Denunciar el robo es lo que exige la ley, en mi caso denunciaría el robo y al ladrón. La justicia protege el orden social y evita que la impunidad se normalice. Si no denuncias, aunque los fines sean nobles, estarías tolerando un delito, lo cual puede tener consecuencias a largo plazo para la sociedad (Aristóteles, c. 350 a.C.; MacIntyre, 1981).
Si priorizas el bienestar inmediato de los niños, no denunciar puede justificarse, siguiendo la lógica utilitarista de Mill (1863): el robo produce un bien mayor porque salva vidas y reduce sufrimiento.

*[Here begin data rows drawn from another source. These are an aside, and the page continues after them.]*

(* ===== verification/Card.v ===== *)
(** * Cards and the deck ([src/pkg/game/card.go])

    [Suit] and [Rank] are Go [int] types with named constants; a [Card]
    is their pair; a [Deck] holds a slice of cards.  [NewDeck] is the
    nested loop of the source, [Shuffle] is the Fisher-Yates loop of
    [math/rand]'s [Shuffle] with the swap closure of the source, its
    random indices drawn from an injected source [rnd], and [Draw] /
    [DrawOne] take cards from the front of the slice. *)

From S2P Require Import Prelude.

Module Deck.
Open Scope Z_scope.

(** ** Data *)

Definition Suit := Z.
Definition Spades : Suit := 0.
Definition Hearts : Suit := 1.
Definition Diamonds : Suit := 2.
Definition Clubs : Suit := 3.

Definition Rank := Z.
Definition Two : Rank := 2.
Definition Three : Rank := 3.
Definition Four : Rank := 4.
Definition Five : Rank := 5.
Definition Six : Rank := 6.
Definition Seven : Rank := 7.
Definition Eight : Rank := 8.
Definition Nine : Rank := 9.
Definition Ten : Rank := 10.
Definition Jack : Rank := 11.
Definition Queen : Rank := 12.
Definition King : Rank := 13.
Definition Ace : Rank := 14.

(** [func (s Suit) String() string] *)
Definition Suit_String (s : Suit) : string :=
  if decide (s = Spades) then "♠"
  else if decide (s = Hearts) then "♥"
  else if decide (s = Diamonds) then "♦"
  else if decide (s = Clubs) then "♣"
  else "?".

(** [func (r Rank) String() string] *)
Definition Rank_String (r : Rank) : string :=
  if decide (r = Two) then "2"
  else if decide (r = Three) then "3"
  else if decide (r = Four) then "4"
  else if decide (r = Five) then "5"
  else if decide (r = Six) then "6"
  else if decide (r = Seven) then "7"
  else if decide (r = Eight) then "8"
  else if decide (r = Nine) then "9"
  else if decide (r = Ten) then "10"
  else if decide (r = Jack) then "J"
  else if decide (r = Queen) then "Q"
  else if decide (r = King) then "K"
  else if decide (r = Ace) then "A"
  else "?".

(** [type Card struct { Rank Rank; Suit Suit }]; the fields are renamed
    because [Rank] and [Suit] already name the types. *)
Record Card := MkCard { CardRank : Rank; CardSuit : Suit }.

#[export] Instance Card_eq_dec : EqDecision Card.
Proof. solve_decision. Defined.

(** [func (c Card) String() string]: [fmt.Sprintf("%s%s", rank, suit)]. *)
Definition Card_String (c : Card) : string :=
  Rank_String (CardRank c) +:+ Suit_String (CardSuit c).

(** The zero value [Card{}]. *)
Definition ZeroCard : Card := MkCard 0 0.

#[export] Instance Card_inhabited : Inhabited Card := populate ZeroCard.

(** [type Deck struct { Cards []Card }] *)
Record Deck := MkDeck { Cards : list Card }.

(** ** Operations *)

(** [NewDeck]: suits outermost, ranks innermost, each card appended. *)
Definition NewDeck : Deck :=
  MkDeck (fold_left
    (fun cards suit =>
       fold_left (fun cards rank => cards ++ [MkCard rank suit])
         (go_range_incl Two Ace) cards)
    (go_range_incl Spades Clubs) []).

(** The closure [d.Cards[i], d.Cards[j] = d.Cards[j], d.Cards[i]]:
    both right-hand sides are read before [d.Cards[i]] and then
    [d.Cards[j]] are assigned. *)
Definition swap (cards : list Card) (i j : nat) : list Card :=
  match cards !! i, cards !! j with
  | Some ci, Some cj => <[j := ci]> (<[i := cj]> cards)
  | _, _ => cards
  end.

(** The loop of [rand.Shuffle(n, swap)]: for [i] from [n-1] down to [1],
    [j] is drawn in [[0, i]] and [swap(i, j)] is called.  [rnd i] is the
    raw value the source yields at index [i]; reducing it modulo [i+1]
    covers every value the source may return. *)
Fixpoint fisher_yates (rnd : nat -> nat) (i : nat) (cards : list Card)
    : list Card :=
  match i with
  | O => cards
  | S i' => fisher_yates rnd i' (swap cards i (rnd i mod S i))
  end.

(** [func (d *Deck) Shuffle()]; the time-seeded source is [rnd]. *)
Definition Shuffle (rnd : nat -> nat) (d : Deck) : Deck :=
  MkDeck (fisher_yates rnd (length (Cards d) - 1) (Cards d)).

(** [func (d *Deck) Draw(n int) []Card]: [n] is clamped to the deck size;
    a negative [n] makes the slice expression [d.Cards[:n]] panic. *)
Definition Draw (n : Z) (d : Deck) : option (list Card * Deck) :=
  let n := if decide (go_len (Cards d) < n) then go_len (Cards d) else n in
  if decide (n < 0) then None
  else Some (take (Z.to_nat n) (Cards d), MkDeck (drop (Z.to_nat n) (Cards d))).

(** [func (d *Deck) DrawOne() (Card, bool)] *)
Definition DrawOne (d : Deck) : (Card * bool) * Deck :=
  match Cards d with
  | [] => ((ZeroCard, false), d)
  | card :: rest => ((card, true), MkDeck rest)
  end.

(** A card of the game: a rank in [Two..Ace] and a suit in [Spades..Clubs]. *)
Definition valid_card (c : Card) : Prop :=
  Two <= CardRank c <= Ace /\ Spades <= CardSuit c <= Clubs.

#[export] Instance valid_card_dec c : Decision (valid_card c).
Proof. unfold valid_card. apply _. Defined.

(** ** Lemmas *)

Lemma fold_left_snoc {A B} (f : A -> B) (l : list A) (acc : list B) :
  fold_left (fun acc x => acc ++ [f x]) l acc = acc ++ (f <$> l).
Proof.
  revert acc. induction l as [|x l IH]; intros acc; simpl.
  - by rewrite app_nil_r.
  - rewrite IH, <-app_assoc. done.
Qed.

Lemma fold_left_app_bind {A B} (g : A -> list B) (l : list A) (acc : list B) :
  fold_left (fun acc x => acc ++ g x) l acc = acc ++ (l ≫= g).
Proof.
  revert acc. induction l as [|x l IH]; intros acc; simpl.
  - by rewrite app_nil_r.
  - rewrite IH, <-app_assoc. done.
Qed.

Lemma fold_left_ext_fun {A B} (f g : A -> B -> A) (l : list B) (a : A) :
  (forall acc x, f acc x = g acc x) -> fold_left f l a = fold_left g l a.
Proof. intros Hfg. revert a. induction l as [|x l IH]; intros a; simpl; by rewrite ?Hfg, ?IH. Qed.

(** [NewDeck] lists, suit by suit, the thirteen ranks of each suit. *)
Lemma NewDeck_Cards :
  Cards NewDeck =
  go_range_incl Spades Clubs ≫= (fun suit => (fun rank => MkCard rank suit) <$> go_range_incl Two Ace).
Proof.
  unfold NewDeck; cbn [Cards].
  rewrite (fold_left_ext_fun _
    (fun acc suit => acc ++ ((fun rank => MkCard rank suit) <$> go_range_incl Two Ace))).
  - by rewrite fold_left_app_bind.
  - intros acc suit. apply (fold_left_snoc (fun rank => MkCard rank suit)).
Qed.

Lemma swap_perm (cards : list Card) (i j : nat) : swap cards i j ≡ₚ cards.
Proof.
  unfold swap. destruct (cards !! i) eqn:Hi, (cards !! j) eqn:Hj; try done.
  by apply Permutation_insert_swap.
Qed.

Lemma fisher_yates_perm rnd i (cards : list Card) : fisher_yates rnd i cards ≡ₚ cards.
Proof.
  revert cards. induction i as [|i IH]; intros cards; simpl; [done|].
  by rewrite IH, swap_perm.
Qed.

Lemma DrawOne_cases d c ok d' :
  DrawOne d = ((c, ok), d') ->
  (ok = true /\ Cards d = c :: Cards d') \/
  (ok = false /\ Cards d = [] /\ d' = d /\ c = ZeroCard).
Proof. unfold DrawOne. destruct (Cards d) eqn:E; intros; simplify_eq/=; auto. Qed.

Lemma DrawOne_length d :
  length (Cards (snd (DrawOne d))) = (length (Cards d) - 1)%nat.
Proof. unfold DrawOne. destruct (Cards d) eqn:E; simpl; rewrite ?E; simpl; lia. Qed.

#[export] Hint Resolve swap_perm fisher_yates_perm : poker.

Lemma NewDeck_NoDup : NoDup (Cards NewDeck).
Proof. apply (bool_decide_unpack _). vm_compute. reflexivity. Qed.

(** ** Theorems *)

(** C18: [NewDeck] yields exactly 52 cards, no two of them equal. *)
Theorem NewDeck_52_unique :
  length (Cards NewDeck) = 52%nat /\ NoDup (Cards NewDeck).
Proof. split; [reflexivity|apply NewDeck_NoDup]. Qed.

(** C28: a card is in [NewDeck] exactly when its rank is in [Two..Ace]
    and its suit in [Spades..Clubs]. *)
Theorem NewDeck_complete c : c ∈ Cards NewDeck <-> valid_card c.
Proof.
  rewrite NewDeck_Cards, list_elem_of_bind. destruct c as [r su]. unfold valid_card; cbn [CardRank CardSuit].
  setoid_rewrite list_elem_of_fmap. setoid_rewrite elem_of_go_range_incl.
  naive_solver.
Qed.

(** The text of a card identifies it: the 52 cards of the game print
    as 52 different strings, none of them with the ["?"] of an unknown
    rank or suit. *)
Theorem Card_String_injective :
  NoDup (Card_String <$> Cards NewDeck) /\
  Forall (fun c => Rank_String (CardRank c) <> "?" /\ Suit_String (CardSuit c) <> "?")
    (Cards NewDeck).
Proof. split; by_eval. Qed.

(** C17: [Shuffle] permutes the cards of the deck: the multiset of cards is
    unchanged, whatever the random source yields. *)
Theorem Shuffle_perm rnd d : Cards (Shuffle rnd d) ≡ₚ Cards d.
Proof. apply fisher_yates_perm. Qed.

(** C19: [Draw n] with [n >= 0] returns the first [min n len] cards and leaves
    the rest in the deck: the two parts put back together are the deck. *)
Theorem Draw_split n d :
  (0 <= n)%Z ->
  exists cs d', Draw n d = Some (cs, d') /\
    cs ++ Cards d' = Cards d /\
    length cs = Z.to_nat (Z.min n (go_len (Cards d))).
Proof.
  intros Hn. unfold Draw, go_len in *.
  repeat case_decide; try lia; (eexists _, _; split; [reflexivity|]);
    (split; [apply take_drop|]); rewrite length_take; lia.
Qed.

(** C20: a negative [n] makes [Draw] panic (the slice bound is negative). *)
Theorem Draw_negative_panics n d : (n < 0)%Z -> Draw n d = None.
Proof.
  intros Hn. unfold Draw, go_len. repeat case_decide; done || lia.
Qed.

(** Witnesses. *)
Lemma Draw_split_witness :
  (0 <= 5)%Z /\ exists cs d', Draw 5 NewDeck = Some (cs, d') /\
    cs ++ Cards d' = Cards NewDeck /\ length cs = Z.to_nat (Z.min 5 (go_len (Cards NewDeck))).
Proof. split; [lia|]. apply Draw_split. lia. Defined.

Lemma Draw_negative_panics_witness : (-1 < 0)%Z /\ Draw (-1) NewDeck = None.
Proof. split; [lia|]. apply Draw_negative_panics. lia. Defined.

End Deck.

En este caso, el fin (ayudar a los niños) podría considerarse moralmente superior a la regla (no robar).
La respuesta ética más razonable combina ambas perspectivas: buscar un término medio. Esto implica:
· No ignorar el delito completamente: intentar que la ley se cumpla, pero de manera que los niños no pierdan los recursos.
· Buscar soluciones legales o alternativas de ayuda para el orfanato, por ejemplo: alertar a ONG, al Estado o al sistema de bienestar social para que garantice recursos a los niños.
BIBLIOGRAFIA:
· Aristóteles. (c. 350 a.C.). Ética a Nicómaco (Trad. J. López). Editorial Gredos.
· MacIntyre, A. (1981). Después de la virtud (Trad. M. García). University of Notre Dame Press.
· Mill, J. S. (1863). El utilitarismo (Trad. F. Pérez). Parker, Son, and Bourn.